_Assigned task_:
Copy exactly the stretch of data below from the line with "Lemma xs_cons p" through the line with "Lemma hidden_round fuel", including both of those lines.

[Saved data entries]
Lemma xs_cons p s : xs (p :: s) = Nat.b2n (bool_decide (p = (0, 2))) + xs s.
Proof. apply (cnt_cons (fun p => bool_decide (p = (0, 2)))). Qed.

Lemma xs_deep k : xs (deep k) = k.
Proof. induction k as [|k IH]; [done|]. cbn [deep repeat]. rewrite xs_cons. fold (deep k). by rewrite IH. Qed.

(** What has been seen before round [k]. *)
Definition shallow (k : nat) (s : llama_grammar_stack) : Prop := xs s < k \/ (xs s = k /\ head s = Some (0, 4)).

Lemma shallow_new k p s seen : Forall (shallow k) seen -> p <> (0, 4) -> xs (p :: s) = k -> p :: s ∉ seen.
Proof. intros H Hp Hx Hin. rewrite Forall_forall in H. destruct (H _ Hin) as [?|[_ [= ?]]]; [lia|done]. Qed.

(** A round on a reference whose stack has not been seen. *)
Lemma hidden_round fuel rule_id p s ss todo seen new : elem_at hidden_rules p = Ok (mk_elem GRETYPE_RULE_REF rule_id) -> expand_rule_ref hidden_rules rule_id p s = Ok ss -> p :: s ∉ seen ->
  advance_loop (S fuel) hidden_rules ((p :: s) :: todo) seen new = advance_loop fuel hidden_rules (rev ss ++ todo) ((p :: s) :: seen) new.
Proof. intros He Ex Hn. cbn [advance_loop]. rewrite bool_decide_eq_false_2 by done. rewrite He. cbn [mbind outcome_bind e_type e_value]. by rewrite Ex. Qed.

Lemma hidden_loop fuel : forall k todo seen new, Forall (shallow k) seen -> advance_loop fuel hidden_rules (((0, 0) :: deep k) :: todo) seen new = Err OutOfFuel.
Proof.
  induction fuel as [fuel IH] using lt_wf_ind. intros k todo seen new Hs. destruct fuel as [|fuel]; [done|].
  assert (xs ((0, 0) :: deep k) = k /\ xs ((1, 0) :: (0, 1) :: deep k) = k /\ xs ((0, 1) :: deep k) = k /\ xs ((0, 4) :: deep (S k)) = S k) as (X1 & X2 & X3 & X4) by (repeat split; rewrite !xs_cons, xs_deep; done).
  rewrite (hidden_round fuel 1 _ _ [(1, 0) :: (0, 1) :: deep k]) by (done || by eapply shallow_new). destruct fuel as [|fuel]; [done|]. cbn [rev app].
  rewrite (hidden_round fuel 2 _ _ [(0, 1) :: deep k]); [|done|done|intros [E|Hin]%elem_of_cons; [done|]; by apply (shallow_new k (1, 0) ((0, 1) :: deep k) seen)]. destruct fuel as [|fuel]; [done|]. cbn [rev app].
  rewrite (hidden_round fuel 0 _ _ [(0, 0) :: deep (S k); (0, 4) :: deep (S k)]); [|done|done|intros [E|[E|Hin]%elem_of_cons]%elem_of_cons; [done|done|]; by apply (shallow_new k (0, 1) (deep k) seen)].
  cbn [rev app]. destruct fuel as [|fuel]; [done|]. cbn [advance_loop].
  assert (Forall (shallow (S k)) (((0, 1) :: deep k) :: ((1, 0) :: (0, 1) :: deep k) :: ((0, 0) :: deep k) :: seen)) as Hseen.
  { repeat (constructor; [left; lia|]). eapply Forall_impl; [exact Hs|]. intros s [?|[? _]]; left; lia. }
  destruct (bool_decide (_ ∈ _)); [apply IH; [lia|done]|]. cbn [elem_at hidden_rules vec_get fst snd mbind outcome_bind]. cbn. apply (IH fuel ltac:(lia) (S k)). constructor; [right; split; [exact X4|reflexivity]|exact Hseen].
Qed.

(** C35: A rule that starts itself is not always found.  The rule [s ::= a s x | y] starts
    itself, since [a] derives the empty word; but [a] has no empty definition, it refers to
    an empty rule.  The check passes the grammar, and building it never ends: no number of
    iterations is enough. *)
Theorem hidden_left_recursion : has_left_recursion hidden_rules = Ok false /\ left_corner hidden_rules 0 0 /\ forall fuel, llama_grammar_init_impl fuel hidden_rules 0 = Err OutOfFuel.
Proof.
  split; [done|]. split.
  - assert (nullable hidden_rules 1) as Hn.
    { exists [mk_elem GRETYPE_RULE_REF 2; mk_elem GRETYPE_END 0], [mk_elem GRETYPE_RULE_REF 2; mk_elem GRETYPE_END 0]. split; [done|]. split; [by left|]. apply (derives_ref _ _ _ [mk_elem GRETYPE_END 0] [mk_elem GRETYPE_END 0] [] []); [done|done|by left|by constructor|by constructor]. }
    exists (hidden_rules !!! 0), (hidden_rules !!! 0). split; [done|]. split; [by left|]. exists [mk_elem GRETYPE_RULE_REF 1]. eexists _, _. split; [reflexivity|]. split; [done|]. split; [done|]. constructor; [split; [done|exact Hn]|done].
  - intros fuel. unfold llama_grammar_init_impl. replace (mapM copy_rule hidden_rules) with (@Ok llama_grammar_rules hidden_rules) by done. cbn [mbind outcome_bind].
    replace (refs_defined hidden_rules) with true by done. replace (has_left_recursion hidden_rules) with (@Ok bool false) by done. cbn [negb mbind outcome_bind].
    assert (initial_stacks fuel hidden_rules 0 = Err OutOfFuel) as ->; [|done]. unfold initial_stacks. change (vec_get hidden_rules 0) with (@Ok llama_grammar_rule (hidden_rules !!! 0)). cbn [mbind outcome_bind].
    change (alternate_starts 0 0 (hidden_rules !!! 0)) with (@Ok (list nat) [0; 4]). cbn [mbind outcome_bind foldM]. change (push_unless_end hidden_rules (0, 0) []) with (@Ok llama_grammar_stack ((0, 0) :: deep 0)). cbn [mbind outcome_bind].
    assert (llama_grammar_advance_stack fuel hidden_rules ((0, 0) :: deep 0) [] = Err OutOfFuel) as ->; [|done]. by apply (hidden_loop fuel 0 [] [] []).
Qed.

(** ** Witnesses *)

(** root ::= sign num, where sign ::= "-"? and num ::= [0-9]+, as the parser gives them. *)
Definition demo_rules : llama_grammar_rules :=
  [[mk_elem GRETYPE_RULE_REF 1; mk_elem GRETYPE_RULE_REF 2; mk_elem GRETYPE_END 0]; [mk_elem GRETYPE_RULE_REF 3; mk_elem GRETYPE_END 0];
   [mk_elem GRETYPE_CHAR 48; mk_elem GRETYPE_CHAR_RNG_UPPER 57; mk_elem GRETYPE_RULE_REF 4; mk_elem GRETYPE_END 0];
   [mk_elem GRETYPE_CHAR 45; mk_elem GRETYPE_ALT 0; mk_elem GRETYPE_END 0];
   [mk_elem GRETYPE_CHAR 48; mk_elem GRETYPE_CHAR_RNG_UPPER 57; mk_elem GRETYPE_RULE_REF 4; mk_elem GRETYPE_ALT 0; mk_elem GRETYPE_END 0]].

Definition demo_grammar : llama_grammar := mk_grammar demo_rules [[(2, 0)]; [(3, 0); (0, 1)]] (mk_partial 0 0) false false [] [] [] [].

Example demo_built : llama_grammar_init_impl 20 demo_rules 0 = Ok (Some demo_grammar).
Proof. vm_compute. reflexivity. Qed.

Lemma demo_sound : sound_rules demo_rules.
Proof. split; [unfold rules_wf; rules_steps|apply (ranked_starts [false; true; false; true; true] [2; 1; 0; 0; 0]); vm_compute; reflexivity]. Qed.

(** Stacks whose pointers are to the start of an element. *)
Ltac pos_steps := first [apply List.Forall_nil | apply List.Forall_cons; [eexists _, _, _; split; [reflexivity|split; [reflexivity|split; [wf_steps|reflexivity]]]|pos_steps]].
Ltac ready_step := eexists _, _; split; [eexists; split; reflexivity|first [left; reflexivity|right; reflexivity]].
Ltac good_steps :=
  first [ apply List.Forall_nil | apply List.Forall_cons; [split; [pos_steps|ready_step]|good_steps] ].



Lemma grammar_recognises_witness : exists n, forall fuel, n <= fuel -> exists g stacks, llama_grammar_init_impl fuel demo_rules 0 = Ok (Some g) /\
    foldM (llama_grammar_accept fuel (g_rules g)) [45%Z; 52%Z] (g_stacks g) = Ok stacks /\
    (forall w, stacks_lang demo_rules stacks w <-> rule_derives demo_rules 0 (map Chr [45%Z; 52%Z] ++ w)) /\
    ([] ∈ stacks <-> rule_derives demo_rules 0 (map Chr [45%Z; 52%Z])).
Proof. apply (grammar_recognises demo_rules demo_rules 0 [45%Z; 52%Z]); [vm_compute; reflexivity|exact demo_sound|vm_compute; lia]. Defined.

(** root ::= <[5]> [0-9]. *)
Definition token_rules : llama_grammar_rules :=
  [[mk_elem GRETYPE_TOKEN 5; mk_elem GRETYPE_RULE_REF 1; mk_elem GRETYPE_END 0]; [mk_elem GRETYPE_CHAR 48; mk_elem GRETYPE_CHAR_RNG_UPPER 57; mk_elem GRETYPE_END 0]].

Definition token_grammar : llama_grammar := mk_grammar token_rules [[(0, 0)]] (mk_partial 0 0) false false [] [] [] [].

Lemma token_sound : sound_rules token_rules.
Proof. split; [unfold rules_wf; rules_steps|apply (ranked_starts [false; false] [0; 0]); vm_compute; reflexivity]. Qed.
---
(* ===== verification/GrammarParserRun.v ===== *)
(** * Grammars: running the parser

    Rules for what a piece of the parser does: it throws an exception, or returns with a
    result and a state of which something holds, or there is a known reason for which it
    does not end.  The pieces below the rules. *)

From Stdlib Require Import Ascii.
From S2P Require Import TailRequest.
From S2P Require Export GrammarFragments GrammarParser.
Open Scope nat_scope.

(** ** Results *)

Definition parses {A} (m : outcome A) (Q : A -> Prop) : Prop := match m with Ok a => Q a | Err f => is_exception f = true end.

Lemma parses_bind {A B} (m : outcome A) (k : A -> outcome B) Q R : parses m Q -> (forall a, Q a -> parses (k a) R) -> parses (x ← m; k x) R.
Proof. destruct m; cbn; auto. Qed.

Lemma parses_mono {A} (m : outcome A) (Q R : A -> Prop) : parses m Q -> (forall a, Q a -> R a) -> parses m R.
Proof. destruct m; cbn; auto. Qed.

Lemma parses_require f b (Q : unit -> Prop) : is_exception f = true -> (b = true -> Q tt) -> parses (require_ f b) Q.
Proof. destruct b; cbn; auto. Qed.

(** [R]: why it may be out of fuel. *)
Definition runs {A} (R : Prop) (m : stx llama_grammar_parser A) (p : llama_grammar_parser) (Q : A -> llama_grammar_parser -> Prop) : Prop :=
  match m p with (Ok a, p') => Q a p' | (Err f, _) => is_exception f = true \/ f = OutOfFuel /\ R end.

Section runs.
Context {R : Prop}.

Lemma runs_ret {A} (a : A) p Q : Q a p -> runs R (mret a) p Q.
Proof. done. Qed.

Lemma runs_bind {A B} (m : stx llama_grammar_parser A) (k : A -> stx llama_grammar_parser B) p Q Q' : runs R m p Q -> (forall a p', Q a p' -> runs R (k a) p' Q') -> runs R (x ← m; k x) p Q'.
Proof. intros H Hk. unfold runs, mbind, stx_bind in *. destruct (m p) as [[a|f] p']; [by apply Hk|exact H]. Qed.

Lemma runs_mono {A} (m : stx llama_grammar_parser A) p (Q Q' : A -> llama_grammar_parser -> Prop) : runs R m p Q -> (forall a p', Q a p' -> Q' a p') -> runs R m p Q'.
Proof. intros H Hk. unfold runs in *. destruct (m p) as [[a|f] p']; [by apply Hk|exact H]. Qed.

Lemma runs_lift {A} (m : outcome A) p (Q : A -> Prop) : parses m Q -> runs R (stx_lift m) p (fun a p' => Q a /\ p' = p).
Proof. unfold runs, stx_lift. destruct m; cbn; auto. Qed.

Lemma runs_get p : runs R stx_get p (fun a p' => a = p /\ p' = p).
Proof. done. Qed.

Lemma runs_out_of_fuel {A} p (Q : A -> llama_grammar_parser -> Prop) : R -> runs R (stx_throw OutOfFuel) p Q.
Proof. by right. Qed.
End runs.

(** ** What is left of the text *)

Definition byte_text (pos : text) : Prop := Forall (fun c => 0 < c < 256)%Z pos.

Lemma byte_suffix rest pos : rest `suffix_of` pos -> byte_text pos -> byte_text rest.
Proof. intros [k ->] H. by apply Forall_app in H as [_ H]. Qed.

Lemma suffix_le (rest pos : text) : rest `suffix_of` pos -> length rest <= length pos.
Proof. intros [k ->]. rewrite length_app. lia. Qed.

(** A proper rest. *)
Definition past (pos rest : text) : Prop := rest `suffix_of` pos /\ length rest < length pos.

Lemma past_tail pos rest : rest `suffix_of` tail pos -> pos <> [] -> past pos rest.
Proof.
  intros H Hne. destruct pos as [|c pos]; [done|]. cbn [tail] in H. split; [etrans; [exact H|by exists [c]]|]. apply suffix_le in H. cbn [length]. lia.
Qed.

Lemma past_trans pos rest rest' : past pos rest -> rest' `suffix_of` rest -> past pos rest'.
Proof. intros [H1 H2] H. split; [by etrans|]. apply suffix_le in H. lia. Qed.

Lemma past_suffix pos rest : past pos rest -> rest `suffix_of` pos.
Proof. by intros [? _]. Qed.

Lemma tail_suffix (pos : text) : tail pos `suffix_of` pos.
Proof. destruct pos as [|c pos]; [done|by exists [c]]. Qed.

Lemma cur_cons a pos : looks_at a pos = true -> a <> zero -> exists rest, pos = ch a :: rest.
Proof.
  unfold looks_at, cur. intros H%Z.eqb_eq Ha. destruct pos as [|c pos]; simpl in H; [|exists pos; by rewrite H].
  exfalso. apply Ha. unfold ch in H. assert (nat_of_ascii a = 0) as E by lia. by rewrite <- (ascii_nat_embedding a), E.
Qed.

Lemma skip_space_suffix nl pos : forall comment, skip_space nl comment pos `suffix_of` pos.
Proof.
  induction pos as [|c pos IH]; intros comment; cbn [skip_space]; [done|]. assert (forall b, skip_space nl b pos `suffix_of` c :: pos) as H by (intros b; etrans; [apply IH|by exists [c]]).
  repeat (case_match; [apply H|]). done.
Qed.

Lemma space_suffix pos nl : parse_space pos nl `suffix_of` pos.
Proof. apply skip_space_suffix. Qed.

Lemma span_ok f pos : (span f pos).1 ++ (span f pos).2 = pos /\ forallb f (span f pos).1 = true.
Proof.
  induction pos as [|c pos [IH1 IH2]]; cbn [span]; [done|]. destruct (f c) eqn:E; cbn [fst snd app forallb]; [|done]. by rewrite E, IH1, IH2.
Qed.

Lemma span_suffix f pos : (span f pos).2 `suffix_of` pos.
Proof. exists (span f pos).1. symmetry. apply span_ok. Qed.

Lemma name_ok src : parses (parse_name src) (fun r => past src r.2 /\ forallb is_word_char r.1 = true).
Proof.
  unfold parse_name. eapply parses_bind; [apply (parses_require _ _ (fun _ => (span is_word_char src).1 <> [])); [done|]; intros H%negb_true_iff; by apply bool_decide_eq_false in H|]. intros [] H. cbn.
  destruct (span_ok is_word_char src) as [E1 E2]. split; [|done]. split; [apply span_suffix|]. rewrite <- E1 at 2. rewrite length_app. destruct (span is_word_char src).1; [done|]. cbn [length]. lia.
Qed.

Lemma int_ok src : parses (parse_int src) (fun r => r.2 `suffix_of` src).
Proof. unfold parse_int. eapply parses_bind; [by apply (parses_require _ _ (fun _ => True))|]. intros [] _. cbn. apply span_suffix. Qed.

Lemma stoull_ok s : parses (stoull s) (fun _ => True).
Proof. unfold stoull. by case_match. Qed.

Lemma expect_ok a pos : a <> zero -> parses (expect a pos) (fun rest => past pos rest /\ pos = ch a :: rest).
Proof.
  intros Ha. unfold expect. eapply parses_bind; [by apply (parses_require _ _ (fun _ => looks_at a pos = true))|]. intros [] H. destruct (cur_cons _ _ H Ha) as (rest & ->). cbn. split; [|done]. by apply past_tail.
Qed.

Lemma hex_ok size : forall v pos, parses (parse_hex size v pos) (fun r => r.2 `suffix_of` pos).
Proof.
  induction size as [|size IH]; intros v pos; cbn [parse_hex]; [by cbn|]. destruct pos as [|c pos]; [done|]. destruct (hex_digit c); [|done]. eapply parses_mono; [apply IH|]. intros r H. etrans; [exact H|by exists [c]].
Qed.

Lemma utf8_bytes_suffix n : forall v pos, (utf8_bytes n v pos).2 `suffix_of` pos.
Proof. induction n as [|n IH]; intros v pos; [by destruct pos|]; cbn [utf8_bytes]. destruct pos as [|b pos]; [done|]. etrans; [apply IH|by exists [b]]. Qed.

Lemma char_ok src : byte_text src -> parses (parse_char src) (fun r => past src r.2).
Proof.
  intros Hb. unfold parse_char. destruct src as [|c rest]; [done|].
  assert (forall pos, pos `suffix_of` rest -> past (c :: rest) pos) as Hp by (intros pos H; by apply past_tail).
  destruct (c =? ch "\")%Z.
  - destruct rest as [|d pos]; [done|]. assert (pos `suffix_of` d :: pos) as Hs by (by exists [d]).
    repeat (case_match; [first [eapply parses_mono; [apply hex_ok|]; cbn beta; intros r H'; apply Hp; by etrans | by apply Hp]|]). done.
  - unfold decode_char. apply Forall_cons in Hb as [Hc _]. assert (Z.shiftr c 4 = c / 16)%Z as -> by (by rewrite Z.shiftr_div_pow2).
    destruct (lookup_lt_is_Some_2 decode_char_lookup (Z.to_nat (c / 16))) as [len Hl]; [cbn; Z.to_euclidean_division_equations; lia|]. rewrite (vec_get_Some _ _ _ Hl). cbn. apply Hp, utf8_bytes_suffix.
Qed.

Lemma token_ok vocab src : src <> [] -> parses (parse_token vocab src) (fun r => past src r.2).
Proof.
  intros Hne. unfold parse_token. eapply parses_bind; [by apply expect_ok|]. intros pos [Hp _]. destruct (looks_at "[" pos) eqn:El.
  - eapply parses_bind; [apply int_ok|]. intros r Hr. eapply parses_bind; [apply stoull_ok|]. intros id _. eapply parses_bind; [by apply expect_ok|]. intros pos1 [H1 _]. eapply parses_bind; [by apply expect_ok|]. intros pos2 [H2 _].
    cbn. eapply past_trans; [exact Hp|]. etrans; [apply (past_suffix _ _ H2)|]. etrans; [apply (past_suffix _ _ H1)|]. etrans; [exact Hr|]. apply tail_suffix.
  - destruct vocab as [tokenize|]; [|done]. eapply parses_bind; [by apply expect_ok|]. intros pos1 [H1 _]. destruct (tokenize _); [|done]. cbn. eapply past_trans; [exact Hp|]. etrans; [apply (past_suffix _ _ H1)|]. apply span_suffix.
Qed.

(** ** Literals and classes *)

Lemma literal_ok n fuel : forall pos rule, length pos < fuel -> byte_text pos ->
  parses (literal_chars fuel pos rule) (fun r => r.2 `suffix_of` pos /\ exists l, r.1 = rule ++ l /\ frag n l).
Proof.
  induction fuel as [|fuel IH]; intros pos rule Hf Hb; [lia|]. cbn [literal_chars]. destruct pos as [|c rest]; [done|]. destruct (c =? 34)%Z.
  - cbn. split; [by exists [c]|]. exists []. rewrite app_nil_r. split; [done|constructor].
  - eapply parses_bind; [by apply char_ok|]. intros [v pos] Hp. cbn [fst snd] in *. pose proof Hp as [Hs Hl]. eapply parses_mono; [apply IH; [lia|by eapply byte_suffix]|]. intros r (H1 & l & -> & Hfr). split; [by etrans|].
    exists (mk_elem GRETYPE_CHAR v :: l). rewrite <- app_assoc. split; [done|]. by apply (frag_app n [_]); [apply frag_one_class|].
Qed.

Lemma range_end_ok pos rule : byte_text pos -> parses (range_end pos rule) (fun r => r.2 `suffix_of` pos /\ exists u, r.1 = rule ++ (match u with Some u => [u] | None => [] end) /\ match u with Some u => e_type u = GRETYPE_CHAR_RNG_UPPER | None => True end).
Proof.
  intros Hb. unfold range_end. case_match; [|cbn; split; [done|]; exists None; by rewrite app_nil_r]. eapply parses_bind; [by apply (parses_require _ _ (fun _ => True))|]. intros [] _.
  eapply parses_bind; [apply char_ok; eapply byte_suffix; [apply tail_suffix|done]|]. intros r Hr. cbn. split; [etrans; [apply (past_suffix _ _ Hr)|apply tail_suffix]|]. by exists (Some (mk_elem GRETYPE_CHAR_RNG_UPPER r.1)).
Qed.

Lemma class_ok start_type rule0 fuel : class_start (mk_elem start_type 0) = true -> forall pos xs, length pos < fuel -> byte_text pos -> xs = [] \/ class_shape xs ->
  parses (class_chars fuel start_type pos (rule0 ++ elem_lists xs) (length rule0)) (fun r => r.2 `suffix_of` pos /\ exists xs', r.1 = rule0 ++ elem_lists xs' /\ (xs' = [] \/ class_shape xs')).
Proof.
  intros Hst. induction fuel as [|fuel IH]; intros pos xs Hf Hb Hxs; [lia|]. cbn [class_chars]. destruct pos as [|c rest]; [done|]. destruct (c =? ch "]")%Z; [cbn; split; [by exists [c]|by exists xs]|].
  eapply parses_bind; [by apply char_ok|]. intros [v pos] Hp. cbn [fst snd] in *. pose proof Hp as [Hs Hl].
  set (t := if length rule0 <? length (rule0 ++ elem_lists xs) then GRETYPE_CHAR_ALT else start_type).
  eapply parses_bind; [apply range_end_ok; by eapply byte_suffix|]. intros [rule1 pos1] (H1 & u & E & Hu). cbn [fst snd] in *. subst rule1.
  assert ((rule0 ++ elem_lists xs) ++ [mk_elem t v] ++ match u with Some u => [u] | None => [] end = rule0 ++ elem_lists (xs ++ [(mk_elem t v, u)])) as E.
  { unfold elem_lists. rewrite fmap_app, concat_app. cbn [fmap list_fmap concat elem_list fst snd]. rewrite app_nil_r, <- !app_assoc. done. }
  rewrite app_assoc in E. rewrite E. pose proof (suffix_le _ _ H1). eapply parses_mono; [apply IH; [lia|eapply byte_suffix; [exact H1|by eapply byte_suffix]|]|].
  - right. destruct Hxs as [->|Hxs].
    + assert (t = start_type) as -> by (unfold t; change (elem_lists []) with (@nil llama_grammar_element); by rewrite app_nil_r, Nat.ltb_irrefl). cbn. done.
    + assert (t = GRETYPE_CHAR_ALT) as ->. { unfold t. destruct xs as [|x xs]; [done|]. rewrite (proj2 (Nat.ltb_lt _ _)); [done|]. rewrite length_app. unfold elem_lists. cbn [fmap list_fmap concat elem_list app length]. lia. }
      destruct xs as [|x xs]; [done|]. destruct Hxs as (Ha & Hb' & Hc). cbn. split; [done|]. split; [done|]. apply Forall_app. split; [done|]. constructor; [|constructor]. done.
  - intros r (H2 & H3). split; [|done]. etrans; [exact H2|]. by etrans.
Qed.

_Answer to this task_:
Lemma xs_cons p s : xs (p :: s) = Nat.b2n (bool_decide (p = (0, 2))) + xs s.
Proof. apply (cnt_cons (fun p => bool_decide (p = (0, 2)))). Qed.

Lemma xs_deep k : xs (deep k) = k.
Proof. induction k as [|k IH]; [done|]. cbn [deep repeat]. rewrite xs_cons. fold (deep k). by rewrite IH. Qed.

(** What has been seen before round [k]. *)
Definition shallow (k : nat) (s : llama_grammar_stack) : Prop := xs s < k \/ (xs s = k /\ head s = Some (0, 4)).

Lemma shallow_new k p s seen : Forall (shallow k) seen -> p <> (0, 4) -> xs (p :: s) = k -> p :: s ∉ seen.
Proof. intros H Hp Hx Hin. rewrite Forall_forall in H. destruct (H _ Hin) as [?|[_ [= ?]]]; [lia|done]. Qed.

(** A round on a reference whose stack has not been seen. *)
Lemma hidden_round fuel rule_id p s ss todo seen new : elem_at hidden_rules p = Ok (mk_elem GRETYPE_RULE_REF rule_id) -> expand_rule_ref hidden_rules rule_id p s = Ok ss -> p :: s ∉ seen ->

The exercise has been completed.